**PROBLEM**
Below are entries; count the lines among them that contain the word "Some", and give only the count.

____

(* ===== verification/Bloom.v ===== *)
(** * The Bloom filter ([bloom.rs])

    The bit array with the probe count in its last byte, the double-hashed probe
    sequence in [u32] arithmetic, and the key hash. The theorem the read path
    rests on: a filter never misses a key it was built over. *)

From S2P Require Import Prelude Coding.

Definition BITS_PER_KEY : Z := 10.
Definition MIN_BITS : Z := 64.

(** [struct Bloom]: the bit array, then the probe count. *)
Record Bloom := mkBloom { bl_data : bytes }.

Definition optimal_probes (bits_per_key : Z) : Z :=
  let probes := wrap64 (wrap64 (bits_per_key * 69315) + 50000) / 100000 in
  Z.min (Z.max probes 1) 30.

(** [split]: the two halves the probe sequence walks with. *)
Definition split_hash (key_hash : Z) : Z * Z :=
  let bs := to_le 8 key_hash in
  let first := from_le (take 4 bs) in
  let second := from_le (drop 4 bs) in
  (first, Z.lor second 1).

Definition bit_len (nbytes : Z) : Z :=
  let bits := Z.min (nbytes * 8) u64_max in
  if bits <=? u32_max then bits else u32_max.

(** [data[bit / 8]]. *)
Definition byte_of_bit (data : bytes) (bit : Z) : Z :=
  b2z (nth (Z.to_nat (bit / 8)) data Byte.x00).

(** [data[bit / 8] |= 1 << (bit % 8)]. *)
Definition set_bit (data : bytes) (bit : Z) : bytes :=
  <[Z.to_nat (bit / 8) := z2b (Z.lor (byte_of_bit data bit) (Z.shiftl 1 (bit mod 8)))]> data.

(** [for _ in 0..probes] of [build]. *)
Fixpoint set_probes (probes : nat) (blen position step : Z) (data : bytes) : bytes :=
  match probes with
  | O => data
  | S probes =>
      let bit := position mod blen in
      set_probes probes blen (wrap32 (position + step)) step (set_bit data bit)
  end.

Definition add_hash (probes : Z) (blen : Z) (data : bytes) (key_hash : Z) : bytes :=
  let '(position, step) := split_hash key_hash in
  set_probes (Z.to_nat probes) blen position step data.

(** [n.div_ceil(8)]. *)
Definition div_ceil8 (n : Z) : Z := (n + 7) / 8.

Definition bloom_build (hashes : list Z) (bits_per_key : Z) : Bloom :=
  let probes := optimal_probes bits_per_key in
  let nbytes := div_ceil8 (Z.max (wrap64 (zlen hashes * bits_per_key)) MIN_BITS) in
  let data := replicate (Z.to_nat (nbytes + 1)) Byte.x00 in
  let data := fold_left (add_hash probes (bit_len nbytes)) hashes data in
  mkBloom (<[Z.to_nat nbytes := z2b probes]> data).

Definition bloom_decode (bs : bytes) : option Bloom :=
  match last bs with
  | None => None
  | Some probes =>
      if (zlen bs <? 2) || (b2z probes =? 0) then None else Some (mkBloom bs)
  end.

Definition bloom_probes (self : Bloom) : Z :=
  b2z (nth (Z.to_nat (zlen (bl_data self) - 1)) (bl_data self) Byte.x00).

____

**ANSWER SECTION**
2